Colaborar está en nuestra naturaleza

Por Monsanto Argentina

Revitamon es un proyecto sustentable de Monsanto que busca conseguir un balance en las emisiones de gases de efecto invernadero a través de la plantación de árboles. En Argentina, el programa se lleva adelante en alianza con la organización Seamos con el objetivo de enriquecer los bosques nativos, especialmente los de la región de la selva tucumano – boliviana, también conocida como yunga, en la que ya se plantaron 4.000 árboles de cedrela.

Foto: Fundación Seamos

El programa Revitamon es una iniciativa a nivel regional. En Sudamérica ya se plantaron 40.000 árboles, la mayoría de ellos en Brasil, donde el programa transita su cuarta edición. Además, Revitamon está alineado con 4 de los objetivos de desarrollo sostenible fijados por la ONU: objetivo 6 (agua limpia y saneamiento), objetivo 13 (acción por el clima), objetivo 15 (promover el uso sostenible de los ecosistemas terrestres, luchar contra la desertificación, detener e invertir la degradación de las tierras y frenar la pérdida de la diversidad biológica), y objetivo 17 (fortalecer los medios de ejecución y revitalizar la alianza mundial para el desarrollo sostenible).

Durante un año se contabilizó la huella de carbono que se produjo al distribuir productos y se definió la cantidad de árboles a plantar para reducir el impacto de estas operaciones. En la primera edición de Revitamon en Argentina se plantaron unos 4.000 árboles en la yunga tucumana, que representan una captura de CO2 de aproximadamente 570 toneladas. Para ello fueron necesarias 4 personas y 30 días de trabajo durante la época de lluvias (entre los meses de noviembre a mayo). En promedio, cada uno plantó 4 árboles por hora, llegando a cubrir un total aproximado de 24 hectáreas.

Foto: Fundación Seamos

El proyecto, además de mitigar la huella de carbono, busca reconstruir la capa superficial de la yunga, a través de la plantación de cedros. Mediante este programa, Monsanto no sólo reduce la huella de sus operaciones logísticas para hacerlas más sustentables, sino que también contribuye con la biodiversidad de un bioma muy sensible no sólo en la Argentina sino en Sudamérica, como son los bosques de altura, más conocidos como yungas.

La cedrela o cedro es una especie de árbol generadora de microclima bajo su copa, que permite que otras especies se desarrollen. Su apreciada madera, por la beta y el color, y su gran firmeza, son los principales motivos por los cuales se ha talado indiscriminadamente durante cientos de años.
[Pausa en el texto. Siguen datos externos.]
(* ===== verification/DomViewProps.v ===== *)
(** * DomViewProps: what an agent can learn from a page

    The projection of [DomView.v] never depends on what is inside a protected
    element, stays within its limits, and its references name the element they
    were made for. *)

From S2P Require Import Prelude.
From S2P Require Import Externals.
From S2P Require Import Concrete.
From S2P Require Import Crypto.
From S2P Require Import DomView.

(** Induction on the nodes of a document. *)
Lemma dom_ind (Q : Json -> Prop) :
  (forall v, (forall fields, v <> JObject fields) -> Q v) ->
  (forall fields, (forall items, json_get "children" (JObject fields) = Some (JArray items) ->
     Forall Q items) -> Q (JObject fields)) ->
  forall v, Q v.
Proof.
  intros Hleaf Hnode v.
  enough (Q v /\ forall items, v = JArray items -> Forall Q items) as [? _] by done.
  induction v as [|b|z|t|s|items IH|fields IH] using json_nested_ind;
    try (split; [apply Hleaf; discriminate|discriminate]).
  - split; [apply Hleaf; discriminate|]. intros items' [= <-]. eapply List.Forall_impl; [|exact IH].
    by intros x [? _].
  - split; [|discriminate]. apply Hnode. intros items Hi. unfold json_get in Hi.
    apply fmap_Some in Hi as ([k v] & Hf & Hv). cbn in Hv. subst v.
    apply find_some in Hf as [Hf _]. rewrite List.Forall_forall in IH.
    destruct (IH _ Hf) as [_ Hi]. by apply Hi.
Qed.

(** ** What the projection reads of a page

    A copy of the page with only the parts the projection may use: of a text its
    value, unless it is inside a protected element; of an element its tag, its
    number, its attributes, which lose every label and value when the element is
    protected, and its children; nothing of other nodes, nor of the frames and
    shadow trees that hang off other fields. *)

Definition LABELS : list string := ["aria-label"; "placeholder"; "title"; "alt"; "value"].

Fixpoint blank_labels (items : list Json) : list Json :=
  match items with
  | JString name :: JString value :: items =>
      JString name :: JString (if bool_decide (to_ascii_lowercase name ∈ LABELS) then "" else value)
        :: blank_labels items
  | a :: b :: items => a :: b :: blank_labels items
  | items => items
  end.

Definition kept (key : string) (node : Json) : list (string * Json) :=
  match json_get key node with Some v => [(key, v)] | None => [] end.

Definition kept_attributes (protected : bool) (node : Json) : list (string * Json) :=
  match json_get "attributes" node with
  | Some (JArray items) => [("attributes", JArray (if protected then blank_labels items else items))]
  | _ => []
  end.

Fixpoint redacted (inherited_protection : bool) (node : Json) : Json :=
  match node with
  | JObject fields =>
      let kind := node_type node in
      if kind =? 3 then
        JObject (("nodeType", JNumber 3) :: if inherited_protection then [] else kept "nodeValue" node)
      else if negb ((kind =? 1) || (kind =? 9) || (kind =? 11)) then JNull
      else
        let shell := [("nodeType", JNumber kind)] ++ kept "nodeName" node in
        if bool_decide (node_tag node ∈ NON_CONTENT_TAGS) then JObject shell else
        let protected := inherited_protection || is_protected (attributes_of node) in
        JObject (shell ++ kept "nodeId" node ++ kept_attributes protected node
          ++ array_field "children" (fun items => [("children", JArray (map (redacted protected) items))])
               [] fields)
  | _ => JNull
  end.

(** ** Reading the copy *)

Lemma json_get_cons k v fields key :
  json_get key (JObject ((k, v) :: fields)) =
  if bool_decide (k = key) then Some v else json_get key (JObject fields).
Proof. unfold json_get. cbn. by case_bool_decide. Qed.

Lemma json_get_kept key node rest key' :
  json_get key' (JObject (kept key node ++ rest)) =
  if bool_decide (key = key') then
    match json_get key node with Some v => Some v | None => json_get key' (JObject rest) end
  else json_get key' (JObject rest).
Proof.
  unfold kept. destruct (json_get key node) as [v|]; [|by case_bool_decide].
  cbn [app]. by rewrite json_get_cons.
Qed.

Lemma json_get_children_field (f : list Json -> list Json) key fields :
  key <> "children" ->
  json_get key (JObject (array_field "children" (fun items => [("children", JArray (f items))]) [] fields))
  = None.
Proof.
  intros Hk. induction fields as [|[k v] fields IH]; [done|]. cbn [array_field].
  case_bool_decide; [|done]. destruct v; try done. rewrite json_get_cons.
  by rewrite bool_decide_false.
Qed.

Lemma attr_get_cons k v a key :
  attr_get ((k, v) :: a) key = if bool_decide (k = key) then Some v else attr_get a key.
Proof. unfold attr_get. cbn. by case_bool_decide. Qed.

Lemma blank_labels_get key : key ∉ LABELS ->
  forall items, attr_get (attribute_pairs (blank_labels items)) key = attr_get (attribute_pairs items) key.
Proof.
  intros Hk. fix IH 1. intros [|x [|y items]]; [done|by destruct x|].
  destruct x; destruct y; cbn [blank_labels attribute_pairs]; try apply IH.
  rewrite !attr_get_cons. case_bool_decide as He; [|apply IH].
  rewrite bool_decide_false; [done|]. by rewrite He.
Qed.

Lemma attr_has_cons k v a key :
  attr_has ((k, v) :: a) key = bool_decide (k = key) || attr_has a key.
Proof. done. Qed.

Lemma blank_labels_has key items :
  attr_has (attribute_pairs (blank_labels items)) key = attr_has (attribute_pairs items) key.
Proof.
  revert items. fix IH 1. intros [|x [|y items]]; [done|by destruct x|].
  destruct x; destruct y; cbn [blank_labels attribute_pairs]; try apply IH.
  by rewrite !attr_has_cons, IH.
Qed.

Lemma array_field_get {A : Type} key (f : list Json -> A) d fields :
  array_field key f d fields =
  match json_get key (JObject fields) with Some (JArray items) => f items | _ => d end.
Proof.
  induction fields as [|[k v] fields IH]; [done|]. rewrite json_get_cons. cbn [array_field].
  by case_bool_decide.
Qed.
(* ===== verification/Capability.v ===== *)
(** * Capability: signed capability tokens and their consumption

    Models the crate [secretctl-capability]: the claims, the COSE_Sign1 encoding
    and decoding, minting and verification of [token.rs], and
    [verify_and_consume_capability] of [verifier.rs]. The derived CBOR codec of
    the claims' wire form is generated code: an interface here. *)

From S2P Require Import Prelude.
From S2P Require Import Externals.
From S2P Require Import Concrete.
From S2P Require Import Domain.
From S2P Require Import Crypto.

(** ** Errors ([error.rs]) *)

Inductive CapabilityError : Type :=
| CapExpired (message : string)
| InvalidSignature
| AlreadyConsumed (max used : Z)
| CapRevoked (message : string)
| BindingMismatch (field expected actual : string)
| EpochMismatch (expected actual : Z)
| CapSerialization (message : string).

#[global] Instance CapabilityError_eq_dec : EqDecision CapabilityError.
Proof. solve_decision. Defined.

(** The text [Display] prints. *)
Definition capability_error_text (e : CapabilityError) : string :=
  match e with
  | CapExpired m => "Capability token expired: " +:+ m
  | InvalidSignature => "Capability token signature invalid"
  | AlreadyConsumed max used =>
      "Capability already consumed or exceeded max uses (max: " +:+ format_unsigned max
      +:+ ", used: " +:+ format_unsigned used +:+ ")"
  | CapRevoked m => "Capability revoked: " +:+ m
  | BindingMismatch field expected actual =>
      "Binding mismatch: " +:+ field +:+ " expected " +:+ expected +:+ ", got " +:+ actual
  | EpochMismatch expected actual =>
      "Navigation epoch mismatch: expected " +:+ format_unsigned expected
      +:+ ", got " +:+ format_unsigned actual
  | CapSerialization m => "Serialization error: " +:+ m
  end.

(** ** Claims ([token.rs]) *)

Definition COSE_ALG_EDDSA : Z := -8.
Definition TOKEN_AUDIENCE : string := "secretctl:browser-runtime".

Record CapabilityClaimsWire : Type := {
  w_v : Z;
  w_aud : string;
  w_jti : string;
  w_req_id : string;
  w_agent_id : string;
  w_cred_id : string;
  w_action : string;
  w_top_origin : string;
  w_frame_origin : string;
  w_browser_session_id : string;
  w_extension_key_id : string;
  w_tab_id : Z;
  w_frame_id : Z;
  w_document_id : string;
  w_navigation_epoch : Z;
  w_recipe_id : string;
  w_recipe_hash : list byte;
  w_policy_hash : list byte;
  w_nbf : Z;
  w_iat : Z;
  w_consume_deadline : Z;
  w_max_uses : Z;
  w_issuer_key_id : string;
  w_execution_deadline : Z;
  w_flow_id : option string;
  w_step_id : option string;
  w_step_deadline : option Z
}.

Record CapabilityClaims : Type := {
  cl_v : Z;
  cl_aud : string;
  cl_jti : CapabilityId;
  cl_req_id : RequestId;
  cl_agent_id : AgentId;
  cl_cred_id : CredentialId;
  cl_action : ActionKind;
  cl_top_origin : CanonicalOrigin;
  cl_frame_origin : CanonicalOrigin;
  cl_browser_session_id : BrowserSessionId;
  cl_extension_key_id : string;
  cl_tab_id : Z;
  cl_frame_id : Z;
  cl_document_id : string;
  cl_navigation_epoch : Z;
  cl_recipe_id : RecipeId;
  cl_recipe_hash : list byte;
  cl_policy_hash : list byte;
  cl_nbf : Z;
  cl_iat : Z;
  cl_consume_deadline : Z;
  cl_execution_deadline : Z;
  cl_step_deadline : option Z;
  cl_flow_id : option FlowId;
  cl_step_id : option FlowStepId;
  cl_max_uses : Z;
  cl_issuer_key_id : string
}.

(** The [minicbor::Encode] and [minicbor::Decode] implementations derived for
    the wire form, with the error text that [Display] prints. *)
Class WireCodec := {
  wire_encode : CapabilityClaimsWire -> list byte;
  wire_decode : list byte -> result string CapabilityClaimsWire
}.

Class WireLaws `{WireCodec} := {
  wire_round_trip w : wire_decode (wire_encode w) = Ok w
}.

(** [From<&CapabilityClaims> for CapabilityClaimsWire]. *)
Definition claims_to_wire (c : CapabilityClaims) : CapabilityClaimsWire := {|
  w_v := cl_v c;
  w_aud := cl_aud c;
  w_jti := id_str (cl_jti c);
  w_req_id := id_str (cl_req_id c);
  w_agent_id := id_str (cl_agent_id c);
  w_cred_id := id_str (cl_cred_id c);
  w_action := action_as_str (cl_action c);
  w_top_origin := origin_as_str (cl_top_origin c);
  w_frame_origin := origin_as_str (cl_frame_origin c);
  w_browser_session_id := id_str (cl_browser_session_id c);
  w_extension_key_id := cl_extension_key_id c;
  w_tab_id := cl_tab_id c;
  w_frame_id := cl_frame_id c;
  w_document_id := cl_document_id c;
  w_navigation_epoch := cl_navigation_epoch c;
  w_recipe_id := id_str (cl_recipe_id c);
  w_recipe_hash := cl_recipe_hash c;
  w_policy_hash := cl_policy_hash c;
  w_nbf := cl_nbf c;
  w_iat := cl_iat c;
  w_consume_deadline := cl_consume_deadline c;
  w_execution_deadline := cl_execution_deadline c;
  w_step_deadline := cl_step_deadline c;
  w_flow_id := id_str <$> cl_flow_id c;
  w_step_id := id_str <$> cl_step_id c;
  w_max_uses := cl_max_uses c;
  w_issuer_key_id := cl_issuer_key_id c
|}.

Definition invalid {A : Type} : result DomainError A -> result CapabilityError A :=
  map_err (fun e => CapSerialization (domain_error_text e)).

(** [TryFrom<CapabilityClaimsWire> for CapabilityClaims]. *)
Definition wire_to_claims `{UrlParser} (w : CapabilityClaimsWire) :
    result CapabilityError CapabilityClaims :=
  jti ← invalid (id_parse KCapability (w_jti w));
  req_id ← invalid (id_parse KRequest (w_req_id w));
  agent_id ← invalid (id_parse KAgent (w_agent_id w));
  cred_id ← invalid (id_parse KCredential (w_cred_id w));
  action ← invalid (action_from_str (w_action w));
  top_origin ← invalid (origin_parse (w_top_origin w));
  frame_origin ← invalid (origin_parse (w_frame_origin w));
  browser_session_id ← invalid (id_parse KBrowserSession (w_browser_session_id w));
  recipe_id ← invalid (id_parse KRecipe (w_recipe_id w));
  flow_id ← invalid (transpose (id_parse KFlow <$> w_flow_id w));
  step_id ← invalid (transpose (id_parse KFlowStep <$> w_step_id w));
  Ok {|
    cl_v := w_v w; cl_aud := w_aud w; cl_jti := jti; cl_req_id := req_id;
    cl_agent_id := agent_id; cl_cred_id := cred_id; cl_action := action;
    cl_top_origin := top_origin; cl_frame_origin := frame_origin;
    cl_browser_session_id := browser_session_id;
    cl_extension_key_id := w_extension_key_id w; cl_tab_id := w_tab_id w;
    cl_frame_id := w_frame_id w; cl_document_id := w_document_id w;
    cl_navigation_epoch := w_navigation_epoch w; cl_recipe_id := recipe_id;
    cl_recipe_hash := w_recipe_hash w; cl_policy_hash := w_policy_hash w;
    cl_nbf := w_nbf w; cl_iat := w_iat w; cl_consume_deadline := w_consume_deadline w;
    cl_execution_deadline := w_execution_deadline w; cl_step_deadline := w_step_deadline w;
    cl_flow_id := flow_id; cl_step_id := step_id; cl_max_uses := w_max_uses w;
    cl_issuer_key_id := w_issuer_key_id w |}.

(** ** COSE_Sign1 ([token.rs]) *)

(** A chain of [minicbor::Encoder] calls on an empty [Vec], which cannot fail. *)
Definition encode_items `{Cbor} (items : list CborItem) : list byte :=
  concat (map cbor_encode items).

Definition protected_header `{Cbor} (key_id : string) : list byte :=
  encode_items [CMap 2; CUint8 1; CInt8 COSE_ALG_EDDSA; CUint8 4; CStr key_id].

Definition signature_structure `{Cbor} (protected payload : list byte) : list byte :=
  encode_items [CArray 4; CStr "Signature1"; CBytes protected; CBytes []; CBytes payload].

Definition encode_cose_sign1 `{Cbor, Signatures, WireCodec} (claims : CapabilityClaims)
    (broker_key : KeyPair) : list byte :=
  let payload := wire_encode (claims_to_wire claims) in
  let protected := protected_header (cl_issuer_key_id claims) in
  let signature := sign broker_key (signature_structure protected payload) in
  encode_items [CArray 4; CBytes protected; CMap 0; CBytes payload; CBytes signature].

Record DecodedCoseSign1 : Type := {
  dc_claims : CapabilityClaims;
  dc_protected : list byte;
  dc_payload : list byte;
  dc_signature : list byte
}.

Definition cbor_error {A : Type} : result string A -> result CapabilityError A :=
  map_err CapSerialization.

(** The protected header: reads the algorithm and returns the key id. *)
Definition decode_header `{Cbor} (protected : list byte) : result CapabilityError string :=
  let unsupported := Err (CapSerialization "unsupported COSE protected header") in
  '(n, header) ← cbor_error (cbor_map protected);
  if bool_decide (n ≠ Some 2) then unsupported else
  '(label, header) ← cbor_error (cbor_u8 header);
  if negb (label =? 1) then unsupported else
  '(alg, header) ← cbor_error (cbor_i8 header);
  if negb (alg =? COSE_ALG_EDDSA) then unsupported else
  '(label, header) ← cbor_error (cbor_u8 header);
  if negb (label =? 4) then unsupported else
  '(key_id, header) ← cbor_error (cbor_str header);
  if bool_decide (header ≠ []) || bool_decide (protected_header key_id ≠ protected)
  then Err (CapSerialization "non-canonical COSE protected header")
  else Ok key_id.

Definition decode_cose_sign1 `{Cbor, Base64, WireCodec, UrlParser} (token : string) :
    result CapabilityError DecodedCoseSign1 :=
  token_bytes ← cbor_error (b64_decode token);
  '(n, decoder) ← cbor_error (cbor_array token_bytes);
  if bool_decide (n ≠ Some 4)
  then Err (CapSerialization "COSE_Sign1 must be a four-item array") else
  '(protected, decoder) ← cbor_error (cbor_bytes decoder);
  '(n, decoder) ← cbor_error (cbor_map decoder);
  if bool_decide (n ≠ Some 0)
  then Err (CapSerialization "COSE unprotected header must be empty") else
  '(payload, decoder) ← cbor_error (cbor_bytes decoder);
  '(signature, decoder) ← cbor_error (cbor_bytes decoder);
  if bool_decide (decoder ≠ [])
  then Err (CapSerialization "trailing capability token data") else
  key_id ← decode_header protected;
  wire ← cbor_error (wire_decode payload);
  if bool_decide (wire_encode wire ≠ payload)
  then Err (CapSerialization "non-canonical capability payload") else
  claims ← wire_to_claims wire;
  if bool_decide (cl_issuer_key_id claims ≠ key_id) then Err InvalidSignature
  else Ok {| dc_claims := claims; dc_protected := protected; dc_payload := payload;
             dc_signature := signature |}.

(** ** Minting ([token.rs]) *)

(** The parameters of [mint_capability]. *)
Record MintArgs : Type := {
  ma_issuer_key_id : string;
  ma_request_id : RequestId;
  ma_agent_id : AgentId;
  ma_credential_id : CredentialId;
  ma_action : ActionKind;
  ma_top_origin : CanonicalOrigin;
  ma_frame_origin : CanonicalOrigin;
  ma_browser_session_id : BrowserSessionId;
  ma_extension_key_id : string;
  ma_tab_id : Z;
  ma_frame_id : Z;
  ma_document_id : string;
  ma_navigation_epoch : Z;
  ma_recipe_id : RecipeId;
  ma_recipe_hash : list byte;
  ma_policy_hash : list byte;
  ma_issued_at : Instant;
  ma_deadlines : CapabilityDeadlines;
  ma_flow : option FlowBinding;
  ma_max_uses : Z
}.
Hoy se encuentra amenazada por la pérdida de su hábitat y proyectos como Revitamon son indispensables para la reinserción de la densidad de estos árboles por hectárea natural.

Brote de cedrela Foto: Fundación Seamos

Las yungas representan uno de los bosques nublados de la Argentina; son regiones que albergan la mayor biodiversidad en el mundo y geográficamente se encuentran en la transición entre el llano y la cordillera. Para la Argentina, las yungas y las eco-regiones Paranaense constituyen menos del 2% de la superficie continental, pero contienen más del 50% de la biodiversidad presente en nuestro país.

Resulta muy importante poder cuidar esta región ya que solo la selva de la yunga alberga 2.100 especies de plantas, 120 especies de mamíferos, 583 especies de aves, 34 especies de lagartos y lagartijas, 29 especies de anfibios y 32 especies de peces.

Danielly Crocco, gerenta de Sustentabilidad y Relaciones con la Comunidad de Monsanto Sudamérica, asegura: “en Monsanto tenemos el compromiso global de lograr una huella operativa neutra de carbono para el año 2021. Con esta iniciativa buscamos hacer un aporte al ambiente, que ayude a capturar el carbono que se genera por las emisiones de nuestras operaciones logísticas, como así también captando agua de lluvia que nutre al suelo, convirtiéndose en un regador de la naturaleza”.